Ordee allows publicans and cafe owners to monitor how many people are on their premises and also gives other users a real-time update of space available at nearby eateries.
Other technologies take things to the extreme. In New York, the Brooklyn Dumpling Shop asks restaurant goers to step through a thermo-scanner and UVC sanitation light.
Coined the Zero Human Interaction (ZHI) restaurant experience, if your temperature exceeds 99.7 degrees, you won’t be allowed in. Strict perhaps. The future? We’ll have to wait and see.
The future of food shopping
Drone delivery
From medical supplies to fresh food, the aerial capability of drones is increasingly enticing to delivery companies. With the news that Amazon has received approval from the US government to deliver packages by drones — and successful trials by Uber Eats and Just Eat — you can expect regulatory restrictions to lift in more countries, opening the way for large-scale adoption.
Smart shopping carts
Amazon opened its first Fresh store in Los Angeles last month. Boasting click and collect and an Echo in every aisle, the supermarket also features a smart shopping trolley. The Dash Cart combines a computer vision algorithm and sensors to identify items placed in the trolley with customers logged into an Amazon account automatically paying as they exit the store.
Bug menu
Small-scale insect farms have arrived in the UK. Horizon Edible Insects in west London produces mealworms and crickets selling to Mexican restaurants. The insect livestock are fed on cast-off fruit and vegetables, placed in a fridge to encourage hibernation, before being ‘slaughtered’ in the freezer.
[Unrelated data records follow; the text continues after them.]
(** ** The manifest's codec *)
Definition asset_bytes (a : ManifestAsset) : bytes :=
  to_le 1 (asset_class_tag (ma_class a)) ++ to_le 4 (ma_version a) ++ wf_enc push_string read_string (ma_asset_id a) ++
  to_le 8 (ma_logical_len a) ++ ma_digest a.
Record entry_typed (a : ManifestAsset) : Prop := {
  et_version : in_u32 (ma_version a) ∧ ma_version a ≠ 0;
  et_id : is_utf8 (ma_asset_id a) ∧ is_blank (ma_asset_id a) = false;
  et_len : in_u64 (ma_logical_len a);
  et_digest : is_digest (ma_digest a);
}.
Lemma encode_asset_emits a : emits (λ out, encode_asset out a) (wf_fits push_string read_string (ma_asset_id a)) (asset_bytes a).
Proof. intros out r. unfold encode_asset, push_u32, push_u8, push_u64, asset_bytes. cbv zeta. emit_steps. tauto. Qed.
Lemma reads_asset previous a :
  entry_typed a → above previous (ma_identity a) = true → wf_fits push_string read_string (ma_asset_id a) →
  reads (decode_asset previous) (asset_bytes a) a.
Proof.
  intros [[Hv Hv0] [Hu Hb] Hl Hd] Ha Hf. destruct a as [class id version length digest]. unfold decode_asset, asset_bytes, ma_identity in *.
  cbn in *. eapply reads_bind; [eapply reads_tag; exact _|]. eapply reads_bind_nil; [apply reads_lift, tag_try|].
  eapply reads_bind; [by apply reads_u32|]. eapply reads_bind; [by apply reads_string|].
  eapply reads_bind_nil; [apply reads_guard; by rewrite Hb, (proj2 (Z.eqb_neq _ _) Hv0)|]. eapply reads_bind_nil; [by apply reads_guard|].
  eapply reads_bind; [by apply reads_u64|]. eapply reads_bind_last; [by apply reads_take|]. apply reads_ret.
Qed.
Lemma reads_assets previous l :
  Forall entry_typed l → ascending_from previous (map ma_identity l) →
  Forall (λ a, wf_fits push_string read_string (ma_asset_id a)) l →
  reads (decode_assets (length l) previous) (concat (map asset_bytes l)) l.
Proof.
  revert previous. induction l as [|a l IH]; intros previous; [intros; apply reads_ret|].
  intros [Ha Hl]%Forall_cons [Hp Hps] [Hf Hfs]%Forall_cons. cbn [length decode_assets map concat].
  eapply reads_bind; [by apply reads_asset|]. rewrite <- (app_nil_r (concat _)). eapply reads_bind; [by apply IH|]. apply reads_ret.
Qed.
Lemma manifest_decodes kind id l bs :
  len id = 16 → l ≠ [] → Forall entry_typed l → ascending_from None (map ma_identity l) →
  encode_manifest kind id l = Ok bs → len bs < 2 ^ 64 → decode_manifest bs kind id = Ok l.
Proof.
  intros Hid Hne Htyped Hasc Hbs Hlen. unfold encode_manifest, try_u32 in Hbs.
  destruct (Z.ltb_spec (len l) (2 ^ 32)) as [Hn|]; cbn [ok_or] in Hbs; [|done].
  apply (emits_each encode_asset _ _ _ encode_asset_emits) in Hbs as [Hf ->]. unfold decode_manifest. apply run_decoder_reads; [done|].
  unfold push_u8, push_u16, push_u32, decode_manifest_fields. rewrite <- !app_assoc.
  rewrite (app_assoc (to_le 2 BACKUP_MAJOR)), (app_assoc MANIFEST_MAGIC). change (MANIFEST_MAGIC ++ _ ++ _) with (version_bytes MANIFEST_MAGIC).
  eapply reads_end_bind; [by apply reads_version|]. eapply reads_end_bind; [eapply reads_tag; exact _|].
  eapply reads_end_bind_nil; [apply reads_lift, tag_try|]. eapply reads_end_bind_nil; [apply reads_guard; by rewrite bool_decide_true|].
  eapply reads_end_bind; [by apply reads_u8|]. eapply reads_end_bind_nil; [by apply reads_guard|].
  eapply reads_end_bind; [by apply reads_take|]. eapply reads_end_bind_nil; [apply reads_guard; by rewrite bool_decide_true|].
  eapply reads_end_bind; [apply reads_u32; unfold in_u32; len_lia|].
  eapply reads_end_bind_nil; [apply reads_lift, ok_or_try_u64; split; [reflexivity|lia]|]. rewrite to_nat_len, <- (app_nil_r (concat _)).
  eapply reads_end_bind; [by apply reads_assets|]. eapply reads_end_bind_nil; [apply reads_guard; by rewrite bool_decide_false|].
  apply reads_end_finished, reads_reads_end, reads_ret.
Qed.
Once ground down to a fine powder, insects can add a punch of protein to porridge or bread.
Going vertical
Boosting crop yield in limited, often urban, spaces, vertical farming could be the future of feeding the masses. The brand Infarm recently partnered with M&S to bring a wide selection of herbs in store, from baby pak choi to mini mountain coriander. The hyper-local model produces herbs actually grown in the shop, offering the freshest possible ingredients while also being very environmentally friendly.